Start of Information given

Lemma other_uvm : uvm empty other 0 free ∧ tables empty other = [other] ∧ ∀ va, vpte empty other va = 0.
Proof.
  apply empty_table.
  - apply zero_entries. vm_compute. reflexivity.
  - repeat split; vm_compute; done.
  - evaluate.
Qed.

(** One page mapped read/write at address 0. *)
Lemma one_page : ∃ s l, uvm s pt 1 l ∧ user_below s pt 1
  ∧ (∀ va, 0 ≤ va < PGSIZE → uwritable s pt va = true)
  ∧ (∀ va, TRAPFRAME ≤ va < MAXVA → mapped s pt va = false).
Proof.
  destruct empty_uvm as (Hu & _ & Hz).
  destruct (uvmalloc_ok empty pt free 0 4096 PTE_W) as (r & s & E & Hg); [done|done|done|done|].
  assert (Er : match uvmalloc pt 0 4096 PTE_W empty with Ok r _ => r =? 4096 | _ => false end = true)
    by (vm_compute; reflexivity).
  rewrite E in Er. apply Z.eqb_eq in Er as ->. clear E.
  destruct Hg as (l & n & Hu' & _ & Ht & _ & Hv & Hr). change (pages_of 0) with 0%nat in *.
  destruct Hr as [(_ & Hn & _ & _ & Hnew)|[? _]]; [|done].
  change (Nat.max 0 (pages_of 4096)) with 1%nat in Hn. subst n. exists s, l.
  assert (Hlow : ∀ va, 0 ≤ va < PGSIZE → uwritable s pt va = true).
  { intros va Hva. destruct (Hnew va ltac:(page_lia)) as (pa & Ev & Hpa & _).
    set (perm := Z.lor (Z.lor PTE_R PTE_U) PTE_W) in *.
    assert (EU : has (leaf pa perm) PTE_U = true) by (apply (leaf_has pa perm 4); done).
    assert (EW : has (leaf pa perm) PTE_W = true) by (apply (leaf_has pa perm 2); done).
    assert (Epa : upa s pt va = pa).
    { unfold upa. rewrite Ev, leaf_valid, EU.
      rewrite (proj2 (Z.ltb_lt va MAXVA)) by page_lia. simpl. rewrite leaf_PTE2PA; try done.
      - eapply page_ok_range; [done|]. apply (uvm_pt _ _ _ _ Hu').
      - by eapply page_ok_aligned. }
    unfold uwritable. rewrite Epa, Ev, EW.
    rewrite (proj2 (Z.eqb_neq pa 0)); [done|]. by eapply page_ok_nonzero. }
  assert (Hhigh : ∀ va, TRAPFRAME ≤ va < MAXVA → mapped s pt va = false).
  { intros va Hva. unfold mapped. rewrite Hv, Hz by va_lia. done. }
  split_and!; try done. intros va Hva Hnz. destruct (decide (va < PGSIZE)); [page_lia|]. exfalso.
  destruct (upa_mapped s pt va Hnz) as [Hm _]. pose proof (upa_lt s pt va Hnz).
  destruct (decide (va < TRAPFRAME)).
  - rewrite (uvm_above _ _ _ _ Hu') in Hm; [done|page_lia].
  - rewrite Hhigh in Hm by lia. done.
Qed.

End of Information given

Lines above that include the string "free" need to be copied.

_Task solution_.
Lemma other_uvm : uvm empty other 0 free ∧ tables empty other = [other] ∧ ∀ va, vpte empty other va = 0.
  destruct (uvmalloc_ok empty pt free 0 4096 PTE_W) as (r & s & E & Hg); [done|done|done|done|].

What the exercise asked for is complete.